Parte 1: Da Zombaria ao Orgulho
Por Mary Luz | Os Cadernos de Marisol
25 de maio é o Dia do Orgulho Nerd. E antes que alguém ache que é só mais uma data inventada pra vender camiseta com frase de efeito, vale dizer: essa data tem uma origem real e um significado que merece ser resgatado.
Foi escolhida por marcar a estreia de Star Wars: Episódio IV – Uma Nova Esperança, em 1977. Mas o que começou com sabres de luz e rebeldes do espaço se transformou em algo muito maior: o reconhecimento daqueles que sempre criaram, sentiram e resistiram — mesmo sendo ridicularizados por isso.
A origem do termo "nerd"
A palavra "nerd" apareceu pela primeira vez em 1950 num livro infantil do Dr. Seuss, mas seu uso como rótulo pejorativo se espalhou a partir dos anos 60 e 70. Nos Estados Unidos, "nerd" era o apelido dado aos estudantes considerados antissociais, obsessivos por estudos, visualmente "desajeitados" (óculos, roupas esquisitas, postura retraída) e que fugiam dos padrões esportivos e populares.
Ser nerd era, basicamente, ser o excluído.
O cinema norte-americano e o reforço do estereótipo
Durante os anos 80 e 90, os filmes adolescentes ajudaram a sedimentar esse estereótipo. Os nerds eram quase sempre:
- os personagens secundários,
- que sofriam bullying,
- que falavam de tecnologia, ficção científica ou RPG,
- e que, no máximo, serviam de "alívio cômico" para o protagonista popular.
Séries como Barrados no Baile, Saved by the Bell, ou filmes como Clube dos Cinco e A Vingança dos Nerds pintavam o nerd como alguém que só seria aceito se deixasse de ser quem era.
A virada cultural dos anos 2000
Com o sucesso de Harry Potter, Senhor dos Anéis, Marvel, DC, Star Wars renovado, Game of Thrones e o crescimento das plataformas digitais, o conteúdo nerd se transformou em mercado.
De uma hora pra outra, ser nerd virou sinônimo de ser "cool". Produtos antes considerados "de nicho" viraram bilheteria bilionária, e o mundo passou a ostentar cultura geek como sinal de inteligência e estilo.
Só que...
A indústria limpou o nerd real
No processo, a indústria pegou o visual (óculos, camisetas com logos de super-heróis, estatuetas Funko Pop), mas deixou de lado a essência:
- a solidão de quem cresceu sem ser entendido,
- a fuga através da fantasia,
- a capacidade de criar mundos pra suportar o real.
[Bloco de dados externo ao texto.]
(* ===== verification/Reentrant.v ===== *)
(** * Constructors that call the loader

    [Execute] runs the constructors of the loaded objects before it enters the
    program, and they may call [dlopen] and [dlsym] already. The loop of the code
    looks the objects up by index, so the vector may grow while it runs. This file
    has that loop with the loader as part of the state; [Execute] of the file
    Execute is the case in which no constructor opens a library. *)

From stdpp Require Import relations.
From S2P Require Import Prelude Memory Digits Elf Utils Os ElfBinary ElfDynamic ElfFile FindLibrary DynLoader Words Accept Plan Symbols Relocate Execute Sloader Program Link Session.

(** What a call of a function of the loaded program does: it has the memory of the
    process, and through [dlopen] the loader. *)
Class LoadedProgram := { run_function : Z → DynLoader → P DynLoader }.

Section definitions.
Context (tls_block : Z) `{Strings} `{LoadedProgram} `{Environment}.

(** [binaries_\[i\]]. *)
Definition binary_at (dl : DynLoader) (i : nat) : P ELFBinary :=
  match binaries_ dl !! i with Some b => mret b | None => mthrow Segv end.

Definition call_constructor (fn : Z) (n_envs : nat) (dl : DynLoader) : P DynLoader :=
  modify (add_event (init_event n_envs fn)) ;; run_function fn dl.

(** One round of the loop over the array at [funs]; the bound is read from the
    object each time. *)
Definition constructor_round (i : nat) (funs : Z) (n_envs : nat) (st : Z * (DynLoader * proc)) :
    outcome ((Z * (DynLoader * proc)) + (DynLoader * proc)) :=
  let '(j, (dl, s)) := st in
  '(b, s) ← binary_at dl i s;
  if j <? init_arraysz_ b / 8 then
    fn ← load64 (p_mem s) (wrap64 (funs + 8 * j));
    if fn =? 0 then Ok (inr (dl, s))
    else st ← call_constructor fn n_envs dl s; Ok (inl (j + 1, st))
  else Ok (inr (dl, s)).

Definition call_constructor_array (i : nat) (funs : Z) (n_envs : nat) (dl : DynLoader) : P DynLoader := λ s,
  while (constructor_round i funs n_envs) (0, (dl, s)).

Definition construct_object (n_envs : nat) (dl : DynLoader) (i : nat) : P DynLoader :=
  b ← binary_at dl i;
  dl ← (if negb (init_ b =? 0) then call_constructor (wrap64 (init_ b + base_addr_ b)) n_envs dl else mret dl);
  b ← binary_at dl i;
  if negb (init_arraysz_ b =? 0) then
    CHECK (init_arraysz_ b mod 8 =? 0) ;;
    call_constructor_array i (wrap64 (init_array_ b + base_addr_ b)) n_envs dl
  else mret dl.

(** The number of objects is read once, before the loop. *)
Definition construct_objects (n_envs : nat) (dl : DynLoader) : P DynLoader :=
  foldM (construct_object n_envs) dl (rev (seq 0 (length (binaries_ dl)))).

(** The blocks for thread-local data are made after that, for all the objects there
    are then. *)
Definition Execute_reentrant (dl : DynLoader) : P DynLoader :=
  let n_args := length (args_ dl) in
  let n_envs := length (envs_ dl) in
  dl ← construct_objects n_envs dl;
  CHECK (negb (getauxval AT_RANDOM =? 0)) ;;
  stack ← lift (build_stack aux_tvs n_envs n_args);
  setup_tls tls_block (binaries_ dl) ;;
  match binaries_ dl with
  | [] => mthrow Segv
  | b :: _ => ExecuteCore stack (wrap64 (e_entry (ehdr_ b) + base_addr_ b)) ;; mret dl
  end.

Definition Run_reentrant `{FileSystem} `{Kernel} `{LibcMap} (dl : DynLoader) : P DynLoader :=
  dl ← LoadDependingLibs dl (main_path_ dl);
  dl ← Relocate tls_block dl;
  Execute_reentrant dl.
End definitions.

(** The indices of the loop and their objects. *)
Lemma rev_indices {A} (l : list A) : Forall2 (λ i b, l !! i = Some b) (rev (seq 0 (length l))) (rev l).
Proof.
  rewrite !rev_alt. apply Forall2_reverse, Forall2_same_length_lookup. split; [by rewrite length_seq|].
  intros k i b Hi Hb. apply lookup_seq in Hi as [-> _]. exact Hb.
Qed.

(** ** Constructors that open nothing *)

Section plain.
Context (tls_block : Z) `{Strings} `{LoadedCode} `{LP : LoadedProgram} `{Environment}.

(** Calls change memory only, in the way [call_function] says. *)
Context (Hplain : ∀ fn dl s, run_function fn dl s = (update_mem (call_function fn) ;; mret dl) s).

(** A computation that returns the loader it was given, followed by another one. *)
Lemma bind_plain {A} (m : P A) (n : P unit) (n' : unit → P unit) (k : A → P A) a s :
  m s = (n ;; mret a) s → (∀ s, k a s = (n' tt ;; mret a) s) → (m ≫= k) s = ((n ≫= n') ;; mret a) s.
Proof. unfold mbind, stM_bind. intros -> Hk. destruct (n s) as [[[] s1]|]; [apply Hk|done]. Qed.
(* ===== verification/ExecLoader.v ===== *)
(** * The loader of static executables (exec_loader.h)

    The older class for [ET_EXEC] files: it keeps pointers into the mapped file
    instead of copies, maps the segments at their own addresses, can unmap them
    again, and builds the stack like [DynLoader] with one argument. The program no
    longer uses it. *)

From S2P Require Import Prelude Memory Digits Elf Utils Os ElfBinary ElfDynamic ElfFile FindLibrary DynLoader Accept Symbols Execute.

Record ExecLoader := mkExecLoader {
  head_ : Z;
  size_ : Z;
  filename_ : string;
  phdrs_ : list Z;                 (** pointers to the program headers *)
  ph_dynamic_ : Z;                 (** null when there is none *)
  memories_ : list (Z * Z)         (** mappings, the size cut to 32 bits *)
}.

#[export] Instance ExecLoader_settable : Settable ExecLoader := λ e,
  mkExecLoader (head_ e) (size_ e) (filename_ e) (phdrs_ e) (ph_dynamic_ e) (memories_ e).

Section exec_loader.
Context `{FileSystem} `{Kernel}.

(** ** Construction *)

Definition find_dynamic (m : memory) (e : ExecLoader) (ph : Z) : outcome ExecLoader :=
  type ← load_word m 4 ph;
  if type =? PT_DYNAMIC then
    CHECK (ph_dynamic_ e =? 0) ;; mret (e <| ph_dynamic_ := ph |>)
  else mret e.

Definition ExecLoader_new (m : memory) (filename : string) (head size : Z) : outcome ExecLoader :=
  h ← read_ehdr m head;
  phdrs ← traverse (phdr_address head h) (seqZ 0 (e_phnum h));
  foldM (find_dynamic m) (mkExecLoader head size filename phdrs 0 []) phdrs.

Definition MakeExecLoader (filepath argv0 : string) : P ExecLoader :=
  contents ← (match open_file filepath with
              | Some bs => mret bs
              | None => mthrow CheckFailed
              end : P (list Z));
  let size := Z.of_nat (length contents) in
  CHECK (8 + 16 <? size) ;;
  let mapped_size := page_up size in
  p ← mmap_file mapped_size (PROT_READ + PROT_WRITE + PROT_EXEC) contents;
  CHECK (negb (p =? MAP_FAILED)) ;;
  with_mem (λ m, ExecLoader_new m argv0 p mapped_size).

(** ** Load *)

Definition exec_load_segment (e : ExecLoader) (php : Z) : P ExecLoader :=
  ph ← with_mem (λ m, read_phdr m php);
  if negb (p_type ph =? PT_LOAD) then mret e
  else
    let mmap_start := page_mask (p_vaddr ph) in
    let mmap_end := page_up (p_vaddr ph + p_memsz ph) in
    let mmap_size := wrap64 (mmap_end - mmap_start) in
    p ← mmap_anonymous mmap_start mmap_size (PROT_READ + PROT_WRITE + PROT_EXEC);
    CHECK (mmap_start =? p) ;;
    CHECK (mmap_start <=? p_vaddr ph) ;;
    CHECK (wrap64 (p_vaddr ph + p_memsz ph) <? mmap_end) ;;
    update_mem (λ m, memcpy m (p_vaddr ph) (wrap64 (head_ e + p_offset ph)) (p_filesz ph)) ;;
    ph ← with_mem (λ m, read_phdr m php);         (* [ph] points into the mapped file, which may have changed *)
    mret (e <| memories_ := memories_ e ++ [(p, wrap32 (p_memsz ph))] |>).

Definition ExecLoader_Load (e : ExecLoader) : P ExecLoader := foldM exec_load_segment e (phdrs_ e).

(** The size of a mapping is kept in a [uint32_t]. *)
Definition ExecLoader_Unload (e : ExecLoader) : P unit := foldM (λ _ p, munmap p.1 p.2) tt (memories_ e).

(** Nothing is printed, but the operands are read. *)
Definition ExecLoader_Show (e : ExecLoader) : P unit :=
  with_mem (λ m,
    load64 m (wrap64 (head_ e + 24)) ;;
    foldM (λ _ p, load64 m (wrap64 (p + 16)) ;; load64 m (wrap64 (p + 8)) ;; load64 m (wrap64 (p + 32)) ;; mret tt)
      tt (phdrs_ e)).

(** ** Execute *)

Definition exec_stack_num (n_aux n_envs : nat) : nat := 4 + 2 + 2 * n_aux + 1 + n_envs + 3.

(** The environment is put on the stack in the order of the vector, and the
    only argument is the file name. *)
Definition exec_build_stack `{Strings} (tvs : list (Z * Z)) (n_envs : nat) : outcome (list Z) :=
  let num := exec_stack_num (length tvs) n_envs in
  let st := leave 2 (leave 4 (replicate num 0, 0%nat)) in
  let st := foldl (λ st tv, put tv.1 (put tv.2 st)) st tvs in
  let st := leave 1 st in
  let st := foldl (λ st i, put (envs_c_str i) st) st (seq 0 n_envs) in
  let st := leave 1 st in
  let st := put main_path_c_str st in
  let '(stack, stack_index) := put 1 st in
  CHECK (bool_decide (stack_index = num)) ;;
  mret stack.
O nerd verdadeiro sobreviveu à zombaria. Não porque virou tendência — mas apesar dela.
Orgulho nerd é resistência
Hoje, os Cadernos de Marisol celebram o orgulho nerd como ele realmente é:
- O orgulho de quem escrevia fanfic no caderno da escola.
- De quem inventava personagens porque não se encaixava na vida real.
- De quem sabia que criar era um jeito de não enlouquecer.
Parte 2: As Invisíveis do Orgulho
Apesar da ideia do "nerd excluído" ser amplamente aceita, há uma camada ainda mais invisibilizada nessa narrativa: as meninas nerds.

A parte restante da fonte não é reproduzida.